SUPPLIED ENTRIES: Begin
(* ===== verification/Concurrent.v ===== *)
(** * Requests that run at the same time

    The handlers of [Controller] as threads: every await is a step, every
    statement of the database a step of its own.  [alone_serve] shows that a
    thread that is not interrupted is the handler.  A [Pool] is the controller
    with the requests in flight: they take turns in any order, a statement may
    fail, a client may hang up between two steps, and the cleanup task ticks. *)
From S2P Require Import Prelude RustStr Net Externals Common Concrete Hostname Store StoreInv Config Registry.
From S2P Require Import Sessions State Probe Controller ControllerSpec Router ControllerSys Threads.
From Stdlib Require Import Ascii.
#[local] Open Scope Z_scope.

(** ** The handlers *)

Section handlers.
Context `{Argon2} `{Base64} `{Chrono} `{Axum} `{UrlCrate} `{Idna}.
Context `{SerdeJson (list string)} `{SerdeJson (list DiscoveredContainerDto)}.

Definition refresh_dns_t (now : Z) : Thread unit :=
  ttl ← local lease_ttl;
  routes ← stmt ApiStorage (active_dns_routes ttl now);
  local (refresh_swap routes).

Definition check_agent_t (agent_id : string) (headers : HeaderMap) : Thread unit :=
  token ← local (lift (ok_or (bearer_token headers) (Refused Unauthorized)));
  stmt (λ _, Unauthorized) (verify_agent_token agent_id token).
Definition check_admin_t (headers : HeaderMap) (t t' : Z) : Thread unit :=
  local (check_admin headers t t').
(* ===== verification/ConcurrentAuth.v ===== *)
(** * Who may change what, while requests run at the same time

    Two theorems about every run of a [Pool] of [Concurrent]: a step that changes
    the storage or the DNS table belongs to a request that was entitled to it at
    some moment since it arrived, and every row of the routes table is one an
    update of its agent asked for, for a hostname the policy allows.  Both follow
    from what single threads do ([until] of [Threads]). *)
From S2P Require Import Prelude RustStr Net Externals Common Concrete Hostname Store StoreRoutes StoreInv Config Registry.
From S2P Require Import Sessions State Probe Controller ControllerSpec Router ControllerSys Threads Concurrent.
#[local] Open Scope Z_scope.

(** ** Threads all of whose steps are of one kind *)

Section does.
Context (E Pre : AppState → Prop) (R : relation AppState).

Definition Does {A} (t : Thread A) : Prop := until E Pre R t (λ _, True).
(** The first part of a thread, which goes on only when [E] has held. *)
Definition Guards {A} (t : Thread A) : Prop := until E Pre R t (λ r, ∃ e, r = Err e).
Lemma put_routes_does w r id hs body t t_dns :
  dispatch (hq_method r) (hq_path r) = Found (EPutRoutes id) → from_json (hq_body r) = Ok body →
  Doing (by_request w r) (put_routes_t id hs body t (w_clk w) t_dns).
Proof.
  intros Hd Hb. unfold put_routes_t. apply does_bind; [does | intros _].
  apply (until_bind _ _ _ _ _ (λ x, ∀ c', x = Ok c' → c' = c)); [| |done].
  { intros st Hc. split; [by apply kept_by_request|]. right. intros c' [= <-]. exact Hc. }
  intros c' Hc'. specialize (Hc' c' eq_refl) as ->.
  apply (until_bind _ _ _ _ _ (λ x, x = Ok tt → Forall (λ e, hostname_allowed c (re_hostname e) = Ok tt) (pr_routes body)));
    [| |done].
  { intros st _. split; [by apply kept_by_request|]. right. cbn [lift fst]. intros Hf%for_each_Ok. eapply Forall_impl; [exact Hf|].
    intros e He. cbn in He. destruct (hostname_allowed c (re_hostname e)) as [[]|]; done. }
  intros [] Hall. specialize (Hall eq_refl).
  apply (until_bind _ _ _ _ _ (λ x, ∀ ttl', x = Ok ttl' → ttl' = ttl)); [| |done].
  { intros st Hc. split; [by apply kept_by_request, still_names|]. right. intros ttl'. cbn [lease_ttl fst].
    rewrite Hc, ttl_eq. by intros [= <-]. }
  intros ttl' Ht. specialize (Ht ttl' eq_refl) as ->.
  apply does_bind; [apply does_bind; [does | intros _] | intros out; apply does_bind; [|intros; does]].
  - apply does_act. intros st. destruct (put_tx_claims ttl ApiStorage id (pr_routes body) (w_clk w) st) as [?|Hn]; [by left | right].
    eexists. split; [|split; [|exact Hn]]; [|done]. unfold may. rewrite Hd. split; [done|]. split; [by exists body|]. split.
    + intros h Hh%elem_of_list_to_set. apply list_elem_of_fmap in Hh as (e & -> & Hin).
      rewrite Forall_forall in Hall. by apply hostname_allowed_lower, Hall.
    + intros h. by eexists.
  - apply refresh_published. unfold publishes. by rewrite Hd.
Qed.
Lemma request_does w r : Doing (by_request w r) (tk_thread (request_task w r)).
Proof.
  cbn [request_task tk_thread]. apply does_bind; [|intros; apply does_ret]. unfold serve_t.
  destruct (dispatch (hq_method r) (hq_path r)) as [| | |e] eqn:Hd; try apply does_ret.
  destruct e; try (eapply does_weaken; [intros st st'; apply kept_by_request | by apply call_kept]); cbn [call_t];
    try (unfold with_json_t; destruct (json_type _); [|apply does_ret];
         match goal with |- context [from_json (hq_body r)] => destruct (from_json (hq_body r)) as [body|] eqn:Hb end;
         cbn [ok]; [|apply does_ret]); apply guards_reply.
  - unfold enroll_t. apply does_bind; [does | intros tk]. apply does_bind; [does | intros _].
    apply does_bind; [|intros; does]. apply does_act. intros st.
    destruct (enroll_joins ttl ApiStorage (er_display_name body) (er_tailscale_ipv4 body) (er_docker_engine_id body)
      (w_random w 0%nat) (w_random w 1%nat) (w_salt w) (w_now w 1%nat) st) as [?|[Ha Hn]]; [by left | right].
    eexists. split; [|split; [exact Ha | exact Hn]]. unfold may. rewrite Hd. split; [done|]. split; [done|]. by exists body.
  - unfold heartbeat_t. apply does_bind; [does | intros _].
    apply does_bind; [|intros _; apply does_bind; [apply refresh_published; unfold publishes; by rewrite Hd | intros; does]].
    apply does_act. intros st.
    destruct (heartbeat_seen ttl ApiStorage agent_id (hr_tailscale_ipv4 body) (w_now w 0%nat) st) as [?|[Ha Hn]]; [by left | right].
    eexists. split; [|split; [exact Ha | exact Hn]]. unfold may. rewrite Hd. split; [done|]. split; [done|]. by exists body.
  - by apply put_routes_does.
  - unfold admin_delete_route_t. apply does_bind; [does | intros _].
    apply does_bind; [|intros _; apply does_bind; [apply refresh_published; unfold publishes; by rewrite Hd | intros; does]].
    apply does_act. intros st. right. exists (Release (to_ascii_lowercase hostname)). unfold may. rewrite Hd.
    split; [done|]. split; [done|]. apply delete_releases.
  - unfold admin_revoke_agent_t. apply does_bind; [does | intros _].
    apply does_bind; [|intros _; apply does_bind; [apply refresh_published; unfold publishes; by rewrite Hd | intros; does]].
    unfold revoke_agent_t. apply does_bind; [|intros _]; apply does_act; intros st; right.
    + exists (Retire agent_id). unfold may. rewrite Hd. split; [done|]. split; [done|]. apply mark_retires.
    + exists (DropAll agent_id). unfold may. rewrite Hd. split; [done|]. split; [done|]. apply revoke_drops.
Qed.
Lemma tick_does t_purge t_dns : Doing (by_tick t_purge t_dns) (tk_thread (cleanup_task ttl t_purge t_dns)).
Proof.
  cbn [cleanup_task tk_thread]. unfold cleanup_tick_t.
  apply does_bind; [|intros; does]. apply does_bind; [apply does_catch|intros purged; apply does_bind; [apply does_catch|intros; does]].
  - apply does_bind; [|intros; does]. apply does_stmt. intros st. right. apply purge_purges.
  - eapply does_weaken; [|apply refresh_stored]. by left.
Qed.
End tasks.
SUPPLIED ENTRIES: End
» WHAT IS BEING ASKED
Restate word for word the entries above, starting at the line with "Definition check_agent_t (agent_id" and ending at the line with "(** ** Threads", inclusive, and no others.

» FINISHED EXERCISE
Definition check_agent_t (agent_id : string) (headers : HeaderMap) : Thread unit :=
  token ← local (lift (ok_or (bearer_token headers) (Refused Unauthorized)));
  stmt (λ _, Unauthorized) (verify_agent_token agent_id token).
Definition check_admin_t (headers : HeaderMap) (t t' : Z) : Thread unit :=
  local (check_admin headers t t').
(* ===== verification/ConcurrentAuth.v ===== *)
(** * Who may change what, while requests run at the same time

    Two theorems about every run of a [Pool] of [Concurrent]: a step that changes
    the storage or the DNS table belongs to a request that was entitled to it at
    some moment since it arrived, and every row of the routes table is one an
    update of its agent asked for, for a hostname the policy allows.  Both follow
    from what single threads do ([until] of [Threads]). *)
From S2P Require Import Prelude RustStr Net Externals Common Concrete Hostname Store StoreRoutes StoreInv Config Registry.
From S2P Require Import Sessions State Probe Controller ControllerSpec Router ControllerSys Threads Concurrent.
#[local] Open Scope Z_scope.

(** ** Threads all of whose steps are of one kind *)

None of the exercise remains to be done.